» **Task description**
Look through the entries below and report how many lines hold the string "unfold". Only the number is wanted.

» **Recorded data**
(** *** Events that name no card *)

(** An event that names a task the board has no card for, and is not
    one of the two creating events, changes no card, no registration and
    no column. *)
Theorem unknown_task_changes_no_card m0 e :
  cards m0 !! TaskID e = None ->
  EvType e <> EventTaskCreated -> EvType e <> EventUserTaskCreated ->
  (forall err taskID message,
     Data e = ErrorData err taskID message -> cards m0 !! taskID = None) ->
  heap (handleTeamEventCopy m0 e) = heap m0 /\
  cards (handleTeamEventCopy m0 e) = cards m0 /\
  columns (handleTeamEventCopy m0 e) = columns m0.
Proof.
  intros Hid Hcreated Huser Herr. unfold handleTeamEventCopy.
  change (cards (addDebugLog m0 ?t ?a ?s)) with (cards m0).
  cbv zeta.
  destruct (EvType e); try done; cbn [cards addDebugLog set_debugLog];
    rewrite ?Hid; try done.
  - by destruct (Data e).
  - by destruct (Data e).
  - by destruct (Data e).
  - destruct (Data e) as [| | | | | | err taskID message | | ]; try done.
    rewrite (Herr err taskID message eq_refl). done.
Qed.

Lemma unknown_task_changes_no_card_witness :
  let m := board example_ui in
  let e := task_event EventPMApproved "t9" in
  heap (handleTeamEventCopy m e) = heap m /\
  cards (handleTeamEventCopy m e) = cards m /\
  columns (handleTeamEventCopy m e) = columns m.
Proof.
  intros m e. apply (unknown_task_changes_no_card m e).
  - vm_compute. reflexivity.
  - discriminate.
  - discriminate.
  - intros err taskID message. discriminate.
Defined.

(** *** Card text *)


End KeysProps.

(** ** Checkpoints and milestones *)

Module CheckpointProps.
Import Team Checkpoint Checkpoints.

Lemma pending_from_filter l pending :
  pending_from l pending
  = pending ++ List.filter (fun c => negb (Approved c)) l.
Proof.
  revert pending. induction l as [|c l IH]; intros pending; simpl.
  - by rewrite app_nil_r.
  - destruct (Approved c); simpl; rewrite IH; [done|by rewrite <- app_assoc].
Qed.

(** A checkpoint that is added shows up among the pending ones, behind
    those already there, unless it is approved; a new checkpoint is never
    approved, one that was approved and then rejected is pending again
    and keeps the time of its approval. *)
Theorem added_checkpoint_pending m c :
  GetPending (Add m c) = GetPending m ++ (if Approved c then [] else [c]) /\
  (forall idTime createdAt type description phase,
     Approved (NewCheckpoint idTime createdAt type description phase) = false) /\
  (forall now notes notes',
     Approved (Reject (Approve c now notes) notes') = false /\
     ApprovedAt (Reject (Approve c now notes) notes') = Some now).
Proof.
  split; [|done]. unfold GetPending, Add. simpl.
  rewrite !pending_from_filter. simpl. rewrite List.filter_app. simpl.
  by destruct (Approved c).
Qed.

Lemma collect_filter keep l acc :
  collect keep l acc = acc ++ List.filter keep l.
Proof.
  revert acc. induction l as [|m l IH]; intros acc; simpl.
  - by rewrite app_nil_r.
  - destruct (keep m); rewrite IH; [by rewrite <- app_assoc|done].
Qed.

(** The completed and the pending milestones split the tracked ones:
    every milestone is in exactly one of the two lists, which keep the
    order of the tracker. *)
Theorem milestones_partition (t : MilestoneTracker) :
  GetCompleted t ++ tracker_GetPending t ≡ₚ t /\
  sublist (GetCompleted t) t /\ sublist (tracker_GetPending t) t /\
  Forall (fun m => Completed m = true) (GetCompleted t) /\
  Forall (fun m => Completed m = false) (tracker_GetPending t).
Proof.
  unfold GetCompleted, tracker_GetPending. rewrite !collect_filter. simpl.
  induction t as [|m t (IHp & IHc & IHn & IHt & IHf)]; simpl.
  - split_and!; constructor.
  - destruct (Completed m) eqn:Hm; simpl.
    + split_and!; [by constructor|by constructor|by constructor
                  |by constructor|done].
    + split_and!; [|by constructor|by constructor|done|by constructor].
      rewrite <- Permutation_middle. by constructor.
Qed.

End CheckpointProps.

(** ** [Runner.Run]: the errors it can return *)

Module RunProps.
Import Team Engine EngineSpec EngineProps.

» **Result of this task**
3